*** Data for review Section Begins ***
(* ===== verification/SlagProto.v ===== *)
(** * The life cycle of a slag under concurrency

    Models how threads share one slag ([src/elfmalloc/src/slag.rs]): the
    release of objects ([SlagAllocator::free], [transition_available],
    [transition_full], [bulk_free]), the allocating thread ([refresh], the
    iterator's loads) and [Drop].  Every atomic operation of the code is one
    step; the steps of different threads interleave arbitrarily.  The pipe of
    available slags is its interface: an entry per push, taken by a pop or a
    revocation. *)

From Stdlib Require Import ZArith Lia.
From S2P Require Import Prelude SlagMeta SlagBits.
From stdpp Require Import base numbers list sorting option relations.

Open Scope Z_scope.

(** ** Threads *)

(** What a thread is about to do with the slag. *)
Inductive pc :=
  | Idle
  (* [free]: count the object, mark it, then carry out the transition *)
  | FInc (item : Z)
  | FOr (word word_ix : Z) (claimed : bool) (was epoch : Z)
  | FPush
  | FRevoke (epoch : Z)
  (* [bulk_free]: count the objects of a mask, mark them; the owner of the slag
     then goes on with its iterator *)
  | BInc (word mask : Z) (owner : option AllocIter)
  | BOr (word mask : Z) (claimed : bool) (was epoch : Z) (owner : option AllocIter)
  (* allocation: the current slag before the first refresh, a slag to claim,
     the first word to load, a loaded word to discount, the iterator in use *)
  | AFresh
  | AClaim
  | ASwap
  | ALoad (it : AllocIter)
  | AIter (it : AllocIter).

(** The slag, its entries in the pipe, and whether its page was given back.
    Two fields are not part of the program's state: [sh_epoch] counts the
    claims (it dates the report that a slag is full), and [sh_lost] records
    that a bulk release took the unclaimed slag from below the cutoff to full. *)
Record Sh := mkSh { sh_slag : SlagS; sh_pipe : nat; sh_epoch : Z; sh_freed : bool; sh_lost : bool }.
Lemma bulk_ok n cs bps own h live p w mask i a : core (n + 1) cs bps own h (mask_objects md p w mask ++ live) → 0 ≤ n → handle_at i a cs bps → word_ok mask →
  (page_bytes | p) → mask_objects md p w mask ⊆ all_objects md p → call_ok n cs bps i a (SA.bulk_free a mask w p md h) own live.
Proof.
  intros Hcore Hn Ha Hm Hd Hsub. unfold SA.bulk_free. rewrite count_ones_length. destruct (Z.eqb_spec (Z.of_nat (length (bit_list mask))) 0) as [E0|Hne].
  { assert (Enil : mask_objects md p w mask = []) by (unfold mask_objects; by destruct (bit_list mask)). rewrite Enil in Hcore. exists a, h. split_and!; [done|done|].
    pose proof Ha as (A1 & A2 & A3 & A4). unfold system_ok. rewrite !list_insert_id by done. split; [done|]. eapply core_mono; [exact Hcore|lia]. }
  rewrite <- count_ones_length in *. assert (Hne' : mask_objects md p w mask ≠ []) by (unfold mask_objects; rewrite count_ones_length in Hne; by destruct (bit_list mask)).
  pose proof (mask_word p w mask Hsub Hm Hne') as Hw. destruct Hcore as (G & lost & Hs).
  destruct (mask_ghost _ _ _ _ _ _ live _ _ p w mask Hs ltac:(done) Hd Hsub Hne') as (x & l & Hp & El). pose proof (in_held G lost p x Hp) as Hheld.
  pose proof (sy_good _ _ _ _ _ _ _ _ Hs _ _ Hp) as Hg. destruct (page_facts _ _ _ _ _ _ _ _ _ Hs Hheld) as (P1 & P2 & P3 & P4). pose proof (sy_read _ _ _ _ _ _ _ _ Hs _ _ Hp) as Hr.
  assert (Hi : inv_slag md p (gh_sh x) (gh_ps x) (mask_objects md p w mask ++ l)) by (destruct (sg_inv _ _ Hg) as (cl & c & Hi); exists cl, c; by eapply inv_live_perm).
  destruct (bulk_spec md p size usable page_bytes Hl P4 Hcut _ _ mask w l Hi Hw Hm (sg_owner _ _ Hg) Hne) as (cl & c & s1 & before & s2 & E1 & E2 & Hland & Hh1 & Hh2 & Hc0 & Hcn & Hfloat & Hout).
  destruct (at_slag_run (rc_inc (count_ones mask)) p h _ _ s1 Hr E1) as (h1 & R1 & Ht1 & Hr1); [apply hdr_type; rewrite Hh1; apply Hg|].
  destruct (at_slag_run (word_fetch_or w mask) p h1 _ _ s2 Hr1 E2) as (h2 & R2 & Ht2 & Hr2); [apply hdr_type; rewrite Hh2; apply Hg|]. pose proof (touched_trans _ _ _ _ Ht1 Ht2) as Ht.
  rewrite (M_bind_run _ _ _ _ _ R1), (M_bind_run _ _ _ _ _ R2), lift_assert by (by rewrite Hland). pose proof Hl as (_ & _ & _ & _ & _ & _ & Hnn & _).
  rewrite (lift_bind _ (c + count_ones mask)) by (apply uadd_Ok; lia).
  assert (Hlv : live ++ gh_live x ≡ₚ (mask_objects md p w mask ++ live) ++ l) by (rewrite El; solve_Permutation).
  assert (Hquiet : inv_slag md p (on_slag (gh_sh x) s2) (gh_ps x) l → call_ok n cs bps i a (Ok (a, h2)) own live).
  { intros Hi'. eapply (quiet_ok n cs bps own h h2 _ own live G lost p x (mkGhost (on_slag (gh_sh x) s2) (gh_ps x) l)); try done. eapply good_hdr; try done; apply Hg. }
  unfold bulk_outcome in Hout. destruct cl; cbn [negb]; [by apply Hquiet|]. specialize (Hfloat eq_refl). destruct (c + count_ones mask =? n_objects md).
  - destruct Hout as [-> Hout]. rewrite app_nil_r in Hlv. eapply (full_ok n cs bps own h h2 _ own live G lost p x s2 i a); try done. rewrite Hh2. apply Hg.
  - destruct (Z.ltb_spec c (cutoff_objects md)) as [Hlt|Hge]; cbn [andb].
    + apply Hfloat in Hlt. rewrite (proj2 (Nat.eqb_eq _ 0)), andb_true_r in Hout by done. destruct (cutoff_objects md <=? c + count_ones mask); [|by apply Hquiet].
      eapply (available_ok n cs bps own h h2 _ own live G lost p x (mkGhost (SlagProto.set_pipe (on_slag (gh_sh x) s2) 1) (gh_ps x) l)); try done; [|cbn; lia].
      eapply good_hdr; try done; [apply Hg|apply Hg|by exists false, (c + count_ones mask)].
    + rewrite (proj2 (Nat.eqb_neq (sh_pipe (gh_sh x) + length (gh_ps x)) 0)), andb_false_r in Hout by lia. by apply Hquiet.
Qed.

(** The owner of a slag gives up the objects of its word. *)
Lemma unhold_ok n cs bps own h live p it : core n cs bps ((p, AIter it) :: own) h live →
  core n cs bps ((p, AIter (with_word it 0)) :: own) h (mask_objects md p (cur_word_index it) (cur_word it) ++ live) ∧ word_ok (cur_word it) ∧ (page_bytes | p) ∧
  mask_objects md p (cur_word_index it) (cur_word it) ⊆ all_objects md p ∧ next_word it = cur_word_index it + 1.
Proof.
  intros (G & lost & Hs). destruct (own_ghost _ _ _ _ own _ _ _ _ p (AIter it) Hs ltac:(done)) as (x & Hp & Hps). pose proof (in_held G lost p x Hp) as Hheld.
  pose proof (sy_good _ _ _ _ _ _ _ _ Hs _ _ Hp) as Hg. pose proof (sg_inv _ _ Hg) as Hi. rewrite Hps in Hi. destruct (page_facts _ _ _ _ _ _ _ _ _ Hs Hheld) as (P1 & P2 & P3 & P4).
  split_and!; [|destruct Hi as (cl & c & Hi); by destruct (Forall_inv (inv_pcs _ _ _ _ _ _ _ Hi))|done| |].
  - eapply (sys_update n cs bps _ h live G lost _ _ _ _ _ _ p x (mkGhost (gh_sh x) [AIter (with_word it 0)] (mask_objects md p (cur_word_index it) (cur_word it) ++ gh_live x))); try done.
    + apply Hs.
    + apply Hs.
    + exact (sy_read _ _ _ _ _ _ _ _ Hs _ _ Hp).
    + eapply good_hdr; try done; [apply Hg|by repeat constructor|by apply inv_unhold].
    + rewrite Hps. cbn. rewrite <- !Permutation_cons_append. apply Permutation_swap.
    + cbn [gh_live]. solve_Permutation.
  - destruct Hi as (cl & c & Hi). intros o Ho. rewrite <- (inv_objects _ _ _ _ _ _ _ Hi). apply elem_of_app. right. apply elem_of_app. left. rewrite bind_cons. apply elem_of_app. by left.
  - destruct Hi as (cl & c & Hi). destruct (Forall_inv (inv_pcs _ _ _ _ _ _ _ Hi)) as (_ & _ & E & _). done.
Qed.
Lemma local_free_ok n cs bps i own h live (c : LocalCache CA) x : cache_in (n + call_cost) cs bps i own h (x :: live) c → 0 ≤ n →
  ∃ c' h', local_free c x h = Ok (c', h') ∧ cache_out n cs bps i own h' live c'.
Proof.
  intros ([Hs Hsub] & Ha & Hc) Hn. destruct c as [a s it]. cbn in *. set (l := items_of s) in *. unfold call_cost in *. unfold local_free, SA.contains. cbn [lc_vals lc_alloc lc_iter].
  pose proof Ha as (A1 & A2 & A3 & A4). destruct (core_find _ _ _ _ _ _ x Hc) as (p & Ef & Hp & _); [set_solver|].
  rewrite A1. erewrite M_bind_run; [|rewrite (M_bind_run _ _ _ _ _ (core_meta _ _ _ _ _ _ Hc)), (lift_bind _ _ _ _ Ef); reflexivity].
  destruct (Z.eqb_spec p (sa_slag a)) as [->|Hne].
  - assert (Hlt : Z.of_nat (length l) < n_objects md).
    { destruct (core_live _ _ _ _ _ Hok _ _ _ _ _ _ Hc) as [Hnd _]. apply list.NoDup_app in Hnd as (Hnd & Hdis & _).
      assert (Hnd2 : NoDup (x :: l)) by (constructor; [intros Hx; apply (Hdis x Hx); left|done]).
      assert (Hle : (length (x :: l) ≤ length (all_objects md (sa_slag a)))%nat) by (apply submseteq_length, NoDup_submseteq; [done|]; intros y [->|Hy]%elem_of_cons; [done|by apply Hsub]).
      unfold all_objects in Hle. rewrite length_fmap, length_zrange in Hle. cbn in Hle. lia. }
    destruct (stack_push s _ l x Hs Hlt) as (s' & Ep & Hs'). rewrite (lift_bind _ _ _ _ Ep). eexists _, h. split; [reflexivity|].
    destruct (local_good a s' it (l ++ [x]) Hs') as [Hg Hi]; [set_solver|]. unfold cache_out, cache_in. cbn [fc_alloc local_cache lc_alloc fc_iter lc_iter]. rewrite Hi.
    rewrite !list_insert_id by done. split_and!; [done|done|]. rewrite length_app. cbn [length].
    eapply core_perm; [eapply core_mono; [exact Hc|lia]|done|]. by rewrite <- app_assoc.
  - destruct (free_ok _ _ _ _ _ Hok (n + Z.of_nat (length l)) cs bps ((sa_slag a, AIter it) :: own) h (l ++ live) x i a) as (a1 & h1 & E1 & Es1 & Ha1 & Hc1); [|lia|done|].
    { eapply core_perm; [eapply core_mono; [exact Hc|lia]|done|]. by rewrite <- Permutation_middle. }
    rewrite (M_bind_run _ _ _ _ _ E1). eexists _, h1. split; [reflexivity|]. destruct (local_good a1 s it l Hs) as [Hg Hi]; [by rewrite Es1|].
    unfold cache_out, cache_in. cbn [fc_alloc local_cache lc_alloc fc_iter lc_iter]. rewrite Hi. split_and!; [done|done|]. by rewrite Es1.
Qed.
*** Data for review Section Ends ***
• Your objective: In the entries above, the lines from the one bearing "(epoch : Z)" up to and including the one bearing "intros Hcore Hn" should be transcribed exactly; no other line is wanted.

• Expected output:
  | FRevoke (epoch : Z)
  (* [bulk_free]: count the objects of a mask, mark them; the owner of the slag
     then goes on with its iterator *)
  | BInc (word mask : Z) (owner : option AllocIter)
  | BOr (word mask : Z) (claimed : bool) (was epoch : Z) (owner : option AllocIter)
  (* allocation: the current slag before the first refresh, a slag to claim,
     the first word to load, a loaded word to discount, the iterator in use *)
  | AFresh
  | AClaim
  | ASwap
  | ALoad (it : AllocIter)
  | AIter (it : AllocIter).

(** The slag, its entries in the pipe, and whether its page was given back.
    Two fields are not part of the program's state: [sh_epoch] counts the
    claims (it dates the report that a slag is full), and [sh_lost] records
    that a bulk release took the unclaimed slag from below the cutoff to full. *)
Record Sh := mkSh { sh_slag : SlagS; sh_pipe : nat; sh_epoch : Z; sh_freed : bool; sh_lost : bool }.
Lemma bulk_ok n cs bps own h live p w mask i a : core (n + 1) cs bps own h (mask_objects md p w mask ++ live) → 0 ≤ n → handle_at i a cs bps → word_ok mask →
  (page_bytes | p) → mask_objects md p w mask ⊆ all_objects md p → call_ok n cs bps i a (SA.bulk_free a mask w p md h) own live.
Proof.
  intros Hcore Hn Ha Hm Hd Hsub. unfold SA.bulk_free. rewrite count_ones_length. destruct (Z.eqb_spec (Z.of_nat (length (bit_list mask))) 0) as [E0|Hne].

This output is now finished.